--- START ---
(** C1, amended: a text without [<], without any entity that
    [restoreHTMLEntity] decodes, without the glyphs [《] and [》] and,
    unless the caller passes [preHTML], without carriage return and line
    feed, comes out of [ToAozora] unchanged, whatever the decoration
    flag, the base URL and the order in which the entity table is
    visited, when the illustration pattern is the default one. *)
Theorem ToAozora_plain_text_unchanged :
  forall (resolveReference : gostring -> gostring -> option gostring)
         (order : list (gostring * gostring)) (h : HTMLConverter) (preHTML : bool),
    Permutation replacements order ->
    illustGrepPattern h = Some defaultIllustPattern ->
    hasByte "<"%char (text h) = false ->
    entityFree (text h) = true ->
    Contains (text h) (b "《") = false ->
    Contains (text h) (b "》") = false ->
    (preHTML = false -> hasByte CR (text h) = false /\ hasByte LF (text h) = false) ->
    ToAozora resolveReference order h preHTML = text h.
Proof.
  intros resolveReference order h preHTML Hp Hpat Hlt Hamp Hl Hr Hnl.
  unfold ToAozora.
  assert (E1 : (if negb preHTML then brToAozora (text h) else text h) = text h).
  { destruct preHTML; [reflexivity|]. destruct (Hnl eq_refl). now apply brToAozora_plain. }
  rewrite E1.
  assert (E2 : pToAozora (text h) = text h)
    by now apply ReplaceAllString_without with (c := "<"%char).
  rewrite E2.
  assert (E3 : rubyToAozora (text h) = text h).
  { unfold rubyToAozora.
    rewrite (ReplaceAll_absent (text h) (b "《")) by assumption.
    rewrite (ReplaceAll_absent (text h) (b "》")) by assumption.
    now apply ReplaceAllStringFunc_without with (c := "<"%char). }
  rewrite E3.
  assert (E4 : (if negb (stripDecorationTag h)
                then sToAozora (iToAozora (bToAozora (text h))) else text h) = text h).
  { destruct (stripDecorationTag h); [reflexivity|]. simpl negb. cbv iota.
    unfold sToAozora, iToAozora, bToAozora.
    repeat rewrite ReplaceAllString_without with (c := "<"%char) (s := text h)
      by (assumption || reflexivity).
    reflexivity. }
  rewrite E4.
  assert (E5 : imgToAozora resolveReference h (text h) = text h).
  { unfold imgToAozora. rewrite Hpat.
    now apply ReplaceAllStringFunc_without with (c := "<"%char). }
  rewrite E5.
  assert (E6 : emToSesame (text h) = text h)
    by now apply ReplaceAllString_without with (c := "<"%char).
  rewrite E6.
  assert (E7 : deleteTag (text h) = text h)
    by now apply ReplaceAllString_without with (c := "<"%char).
  rewrite E7.
  now apply restoreHTMLEntity_entity_free.
Qed.

Lemma ToAozora_plain_text_unchanged_witness :
  ToAozora noResolve (rev replacements)
           (NewHTMLConverter (b "［＃太字］吾輩は猫である［＃太字終わり］。R&D")) false
  = b "［＃太字］吾輩は猫である［＃太字終わり］。R&D".
Proof.
  apply (ToAozora_plain_text_unchanged noResolve (rev replacements)
           (NewHTMLConverter (b "［＃太字］吾輩は猫である［＃太字終わり］。R&D")) false).
  - apply Permutation_rev.
  - reflexivity.
  - reflexivity.
  - reflexivity.
  - reflexivity.
  - reflexivity.
  - intros _. split; reflexivity.
Defined.

(** ** Entity restoration after encoding *)

Lemma eqs_true (x y : gostring) : eqs x y = true <-> x = y.
Proof.
  revert y. induction x as [|c x IH]; intros [|d y]; simpl;
    try (split; [discriminate | discriminate]); [split; reflexivity|].
  rewrite andb_true_iff, Ascii.eqb_eq, IH. split.
  - now intros [-> ->].
  - intros E. injection E as -> ->. now split.
Qed.

Lemma replaceFrom_cons_nomatch (old new : gostring) (c : ascii) (s : gostring) :
  strings.HasPrefix (c :: s) old = false ->
  strings.replaceFrom old new 0 (c :: s) = c :: strings.replaceFrom old new 0 s.
Proof. intros H. cbn [strings.replaceFrom]. now rewrite H. Qed.

Lemma replaceFrom_drop (old new u rest : gostring) :
  strings.replaceFrom old new (length u) (u ++ rest) = strings.replaceFrom old new 0 rest.
Proof.
  induction u as [|c u IH]; [reflexivity|].
  simpl. exact IH.
Qed.

Lemma replaceFrom_match (o : ascii) (old new rest : gostring) :
  strings.replaceFrom (o :: old) new 0 ((o :: old) ++ rest)
  = new ++ strings.replaceFrom (o :: old) new 0 rest.
Proof.
  assert (H : strings.HasPrefix ((o :: old) ++ rest) (o :: old) = true)
    by (apply HasPrefix_true; now exists rest).
  change ((o :: old) ++ rest) with (o :: (old ++ rest)) in *.
  cbn [strings.replaceFrom]. rewrite H. f_equal.
  replace (length (o :: old) - 1) with (length old) by (simpl; lia).
  apply replaceFrom_drop.
Qed.

Lemma clash_HasPrefix (x old : gostring) :
  clash x old = true -> forall rest, strings.HasPrefix (x ++ rest) old = false.
Proof.
  revert old. induction x as [|c x IH]; intros old H rest; [discriminate|].
  destruct old as [|d old]; [discriminate|].
  simpl in H. simpl. destruct (Ascii.eqb d c); simpl in *; [|reflexivity].
  now apply IH.
Qed.

Lemma replaceFrom_skip (old new pre rest : gostring) :
  noStart pre old = true ->
  strings.replaceFrom old new 0 (pre ++ rest) = pre ++ strings.replaceFrom old new 0 rest.
Proof.
  induction pre as [|c pre IH]; intros H; [reflexivity|].
  simpl in H. apply andb_true_iff in H. destruct H as [Hc Hn].
  simpl app. rewrite replaceFrom_cons_nomatch.
  - f_equal. now apply IH.
  - apply (clash_HasPrefix (c :: pre) old Hc rest).
Qed.

Lemma entries_ok : forallb entryOk replacements = true.
Proof. vm_compute. reflexivity. Qed.

Lemma reservedEntity_In (c : ascii) (e : gostring) :
  reservedEntity c = Some e -> In (c, e) reserved.
Proof.
  unfold reservedEntity. intros H.
  destruct (find (fun p => Ascii.eqb (fst p) c) reserved) as [[c' e']|] eqn:F;
    [|discriminate].
  apply find_some in F. destruct F as [Hin Heq]. simpl in Heq.
  apply Ascii.eqb_eq in Heq. simpl in H. injection H as <-. now subst c'.
Qed.

Lemma reservedEntity_not_amp (c : ascii) :
  reservedEntity c = None -> Ascii.eqb "&"%char c = false.
Proof.
  unfold reservedEntity, reserved. cbn [find fst].
  destruct (Ascii.eqb "&"%char c); [discriminate | reflexivity].
Qed.

Lemma reserved_amp (c : ascii) (e : gostring) :
  In (c, e) reserved -> exists name, e = "&"%char :: name.
Proof.
  intros H. simpl in H.
  repeat (destruct H as [H|H]; [injection H as <- <-; eexists; reflexivity|]).
  contradiction.
Qed.

Lemma plain_prefix (done : list gostring) (name : gostring) :
  forallb plain name = true ->
  forall r, strings.HasPrefix (partlyRestored done r) name = true ->
            strings.HasPrefix r name = true.
Proof.
  induction name as [|n name IH]; intros Hp r H; [reflexivity|].
  simpl in Hp. apply andb_true_iff in Hp. destruct Hp as [Hn Hp].
  destruct r as [|c r]; [discriminate|].
  unfold partlyRestored in H. cbn [flat_map] in H. fold (partlyRestored done r) in H.
  assert (Hone : strings.HasPrefix ((c :: nil) ++ partlyRestored done r) (n :: name) = true
                 -> strings.HasPrefix (c :: r) (n :: name) = true).
  { simpl. intros H1. apply andb_true_iff in H1. destruct H1 as [H1 H2].
    rewrite H1. simpl. now apply IH. }
  destruct (reservedEntity c) as [ent|] eqn:Er; [|now apply Hone].
  destruct (existsb (eqs ent) done); [now apply Hone|].
  destruct (reserved_amp c ent (reservedEntity_In c ent Er)) as [nm ->].
  simpl in H. apply andb_true_iff in H. destruct H as [H _].
  apply Ascii.eqb_eq in H. subst n. discriminate.
Qed.

Lemma restore_step (done : list gostring) (ec : gostring * gostring) (s : gostring) :
  entryOk ec = true ->
  (forall p t, s = p ++ t -> strings.HasPrefix t (fst ec) = false) ->
  strings.ReplaceAll (partlyRestored done s) (fst ec) (snd ec)
  = partlyRestored (fst ec :: done) s.
Proof.
  destruct ec as [e ch]. unfold entryOk. cbn [fst snd]. intros Hok.
  destruct e as [|a name]; [discriminate|].
  destruct (Ascii.eqb a "&"%char) eqn:Ea;
    [apply Ascii.eqb_eq in Ea; subst a
    | exfalso; destruct a as [[] [] [] [] [] [] [] []]; simpl in Ea; discriminate].
  apply andb_true_iff in Hok. destruct Hok as [Hplain Hres].
  rewrite forallb_forall in Hres.
  unfold strings.ReplaceAll.
  induction s as [|c s IH]; intros Hclean; [reflexivity|].
  assert (Hclean' : forall p t, s = p ++ t ->
                                strings.HasPrefix t ("&"%char :: name) = false).
  { intros p t E. apply (Hclean (c :: p) t). now rewrite E. }
  specialize (IH Hclean').
  unfold partlyRestored. cbn [flat_map].
  fold (partlyRestored done s). fold (partlyRestored (("&"%char :: name) :: done) s).
  assert (Hone : Ascii.eqb "&"%char c = false ->
                 strings.replaceFrom ("&"%char :: name) ch 0
                                     ((c :: nil) ++ partlyRestored done s)
                 = (c :: nil) ++ partlyRestored (("&"%char :: name) :: done) s).
  { intros Hc. simpl app. rewrite replaceFrom_cons_nomatch.
    - now rewrite IH.
    - cbn [strings.HasPrefix]. now rewrite Hc. }
  destruct (reservedEntity c) as [ent|] eqn:Er.
  - pose proof (Hres (c, ent) (reservedEntity_In c ent Er)) as Hce. cbn [fst snd] in Hce.
    cbn [existsb].
    destruct (existsb (eqs ent) done) eqn:Ed.
    + rewrite orb_true_r.
      destruct (Ascii.eqb "&"%char c) eqn:Ec; [|now apply Hone].
      simpl app. rewrite replaceFrom_cons_nomatch; [now rewrite IH|].
      destruct (strings.HasPrefix (c :: partlyRestored done s) ("&"%char :: name)) eqn:Hp;
        [|reflexivity].
      cbn [strings.HasPrefix] in Hp. rewrite Ec in Hp. cbn [andb] in Hp.
      apply (plain_prefix done name Hplain) in Hp.
      pose proof (Hclean [] (c :: s) eq_refl) as Hc. cbn [strings.HasPrefix] in Hc.
      rewrite Ec, Hp in Hc. discriminate.
    + rewrite orb_false_r.
      destruct (eqs ent ("&"%char :: name)) eqn:Ee.
      * simpl in Hce. rewrite orb_false_r in Hce.
        apply eqs_true in Ee. apply eqs_true in Hce. subst ent ch.
        rewrite replaceFrom_match. now rewrite IH.
      * simpl in Hce. rewrite replaceFrom_skip by exact Hce. now rewrite IH.
  - apply Hone. now apply reservedEntity_not_amp.
Qed.

Lemma restore_fold (s : gostring) (order : list (gostring * gostring)) :
  Forall (fun ec => entryOk ec = true
                    /\ forall p t, s = p ++ t -> strings.HasPrefix t (fst ec) = false)
         order ->
  forall done,
    fold_left (fun result ec => strings.ReplaceAll result (fst ec) (snd ec))
              order (partlyRestored done s)
    = partlyRestored (rev (map fst order) ++ done) s.
Proof.
  induction 1 as [|ec order [Hok Hcl] _ IH]; intros done; [reflexivity|].
  simpl fold_left. rewrite restore_step by assumption.
  rewrite IH. simpl. now rewrite <- app_assoc.
Qed.

Lemma partlyRestored_all (done : list gostring) (s : gostring) :
  (forall c e, In (c, e) reserved -> existsb (eqs e) done = true) ->
  partlyRestored done s = s.
Proof.
  intros H. induction s as [|c s IH]; [reflexivity|].
  unfold partlyRestored. cbn [flat_map]. fold (partlyRestored done s). rewrite IH.
  destruct (reservedEntity c) as [ent|] eqn:Er; [|reflexivity].
  now rewrite (H c ent (reservedEntity_In c ent Er)).
Qed.

Lemma reserved_in_table (c : ascii) (e : gostring) :
  In (c, e) reserved -> In e (map fst replacements).
Proof.
  intros H. simpl in H.
  repeat (destruct H as [H|H]; [injection H as <- <-; simpl; tauto|]).
  contradiction.
Qed.

(** C8, as stated, fails: the text ["&#65;"] is encoded as
    ["&amp;#65;"], and restoring decodes twice, first [&amp;] and then
    the numeric reference so uncovered, in the source order of the table
    as in the reverse order. *)
Lemma entity_round_trip_fails :
  ~ entity_round_trip
  /\ restoreHTMLEntity replacements (encodeEntities (b "&#65;")) = b "A"
  /\ restoreHTMLEntity (rev replacements) (encodeEntities (b "&#65;")) = b "A".
Proof.
  split; [|split; vm_compute; reflexivity].
  intros H. specialize (H replacements (b "&#65;") (Permutation_refl _)).
  vm_compute in H. discriminate.
Qed.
--- END ---
### Instructions for the task
Using the entries above, repeat only the lines from the one containing "destruct preHTML; [reflexivity|]." through the one containing "rewrite E3.", end lines included.

### Worked solution
  { destruct preHTML; [reflexivity|]. destruct (Hnl eq_refl). now apply brToAozora_plain. }
  rewrite E1.
  assert (E2 : pToAozora (text h) = text h)
    by now apply ReplaceAllString_without with (c := "<"%char).
  rewrite E2.
  assert (E3 : rubyToAozora (text h) = text h).
  { unfold rubyToAozora.
    rewrite (ReplaceAll_absent (text h) (b "《")) by assumption.
    rewrite (ReplaceAll_absent (text h) (b "》")) by assumption.
    now apply ReplaceAllStringFunc_without with (c := "<"%char). }
  rewrite E3.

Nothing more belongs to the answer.